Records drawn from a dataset
──────────
Definition cb_event (e : sax_event) : CM unit :=
  match e with
  | ev_null => cb_handle_value jnull
  | ev_boolean val => cb_handle_value (jboolean val)
  | ev_number_integer val => cb_handle_value (jnumber_integer val)
  | ev_number_unsigned val => cb_handle_value (jnumber_unsigned val)
  | ev_number_float val _ => cb_handle_value (jnumber_float val)
  | ev_string val => cb_handle_value (jstring val)
  | ev_start_object len => start_container object_start (jobject []) (Fobject [] None) len object_max_size "object"
  | ev_key val => cb_key val
  | ev_end_object => cb_end_object
  | ev_start_array len => start_container array_start (jarray []) (Farray []) len array_max_size "array"
  | ev_end_array => cb_end_array
  end.

Definition callback_handler (allow_exceptions : bool) : SaxHandler (callback_state C) := {|
  on_event e := cb_event e ;; ret true;
  on_parse_error ex :=
    modify with_errored ;;
    if allow_exceptions then throw ex else ret false;
|}.

(** The constructor. *)
Definition callback_init (c : C) : callback_state C :=
  CallbackState jnull [] [true] [] jdiscarded false c.

(** [parser::parse] with a callback, at its end. *)
Definition finish_callback (s : callback_state C) : json :=
  if cb_errored s then jdiscarded
  else match cb_root s with jdiscarded => jnull | v => v end.

(** [json::parse(input, callback, allow_exceptions)]. *)
Definition json_parse_callback (allow_exceptions : bool) (input : string) (c : C) : outcome exn json :=
  let '(o, p) := drv_parse (callback_handler allow_exceptions) (parse_fuel input) (drv_init input (callback_init c)) in
  obind o (λ _, Ok (finish_callback (drv_sax p))).
End handler.

(** A callback without state that decides by the event and the value. *)
Definition pure_callback (keep : Z → parse_event_t → json → bool) : parser_callback_t unit :=
  λ d e v _, (keep d e v, v, tt).

Local Abbreviation filter keep text := (json_parse_callback (H := x86_64) (pure_callback keep) true (quoted text) tt).

(** Values of arrays, and objects of objects, are left out. *)
Example filter_samples :
  filter (λ _ e v, match e, v with value, jnumber_unsigned 2 => false | _, _ => true end) "[1, 2, 3]"
    = Ok (jarray [jnumber_unsigned 1; jnumber_unsigned 3])
  ∧ filter (λ d e _, match e with object_start => d =? 0 | _ => true end) "{|a|: {|x|: 1}, |b|: 2}"
    = Ok (jobject [("b", jnumber_unsigned 2)])
  ∧ filter (λ _ e _, match e with object_start => false | _ => true end) "{}" = Ok jnull.
Proof. vm_compute. done. Qed.

(** A member whose value is discarded stays, as does an array in an object or
    an object in an array. *)
Example filter_leaves :
  filter (λ _ e _, match e with value => false | _ => true end) "{|a|: 1}" = Ok (jobject [("a", jdiscarded)])
  ∧ filter (λ _ e _, match e with array_start => false | _ => true end) "{|a|: [1]}" = Ok (jobject [("a", jdiscarded)])
  ∧ filter (λ _ e _, match e with object_end => false | _ => true end) "[{}]" = Ok (jarray [jdiscarded]).
Proof. vm_compute. done. Qed.

(** What is inside of a discarded container is put below a null pointer. *)
Example filter_null_pointer :
  filter (λ _ e _, match e with key => false | _ => true end) "{|a|: [1]}" = Undefined
  ∧ filter (λ d e _, match e with array_start => negb (d =? 0) | _ => true end) "[[]]" = Undefined.
Proof. vm_compute. done. Qed.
──────────
• [Task to carry out]
Return all the lines shown above, word for word.

• [Task result]
Definition cb_event (e : sax_event) : CM unit :=
  match e with
  | ev_null => cb_handle_value jnull
  | ev_boolean val => cb_handle_value (jboolean val)
  | ev_number_integer val => cb_handle_value (jnumber_integer val)
  | ev_number_unsigned val => cb_handle_value (jnumber_unsigned val)
  | ev_number_float val _ => cb_handle_value (jnumber_float val)
  | ev_string val => cb_handle_value (jstring val)
  | ev_start_object len => start_container object_start (jobject []) (Fobject [] None) len object_max_size "object"
  | ev_key val => cb_key val
  | ev_end_object => cb_end_object
  | ev_start_array len => start_container array_start (jarray []) (Farray []) len array_max_size "array"
  | ev_end_array => cb_end_array
  end.

Definition callback_handler (allow_exceptions : bool) : SaxHandler (callback_state C) := {|
  on_event e := cb_event e ;; ret true;
  on_parse_error ex :=
    modify with_errored ;;
    if allow_exceptions then throw ex else ret false;
|}.

(** The constructor. *)
Definition callback_init (c : C) : callback_state C :=
  CallbackState jnull [] [true] [] jdiscarded false c.

(** [parser::parse] with a callback, at its end. *)
Definition finish_callback (s : callback_state C) : json :=
  if cb_errored s then jdiscarded
  else match cb_root s with jdiscarded => jnull | v => v end.

(** [json::parse(input, callback, allow_exceptions)]. *)
Definition json_parse_callback (allow_exceptions : bool) (input : string) (c : C) : outcome exn json :=
  let '(o, p) := drv_parse (callback_handler allow_exceptions) (parse_fuel input) (drv_init input (callback_init c)) in
  obind o (λ _, Ok (finish_callback (drv_sax p))).
End handler.

(** A callback without state that decides by the event and the value. *)
Definition pure_callback (keep : Z → parse_event_t → json → bool) : parser_callback_t unit :=
  λ d e v _, (keep d e v, v, tt).

Local Abbreviation filter keep text := (json_parse_callback (H := x86_64) (pure_callback keep) true (quoted text) tt).

(** Values of arrays, and objects of objects, are left out. *)
Example filter_samples :
  filter (λ _ e v, match e, v with value, jnumber_unsigned 2 => false | _, _ => true end) "[1, 2, 3]"
    = Ok (jarray [jnumber_unsigned 1; jnumber_unsigned 3])
  ∧ filter (λ d e _, match e with object_start => d =? 0 | _ => true end) "{|a|: {|x|: 1}, |b|: 2}"
    = Ok (jobject [("b", jnumber_unsigned 2)])
  ∧ filter (λ _ e _, match e with object_start => false | _ => true end) "{}" = Ok jnull.
Proof. vm_compute. done. Qed.

(** A member whose value is discarded stays, as does an array in an object or
    an object in an array. *)
Example filter_leaves :
  filter (λ _ e _, match e with value => false | _ => true end) "{|a|: 1}" = Ok (jobject [("a", jdiscarded)])
  ∧ filter (λ _ e _, match e with array_start => false | _ => true end) "{|a|: [1]}" = Ok (jobject [("a", jdiscarded)])
  ∧ filter (λ _ e _, match e with object_end => false | _ => true end) "[{}]" = Ok (jarray [jdiscarded]).
Proof. vm_compute. done. Qed.

(** What is inside of a discarded container is put below a null pointer. *)
Example filter_null_pointer :
  filter (λ _ e _, match e with key => false | _ => true end) "{|a|: [1]}" = Undefined
  ∧ filter (λ d e _, match e with array_start => negb (d =? 0) | _ => true end) "[[]]" = Undefined.
Proof. vm_compute. done. Qed.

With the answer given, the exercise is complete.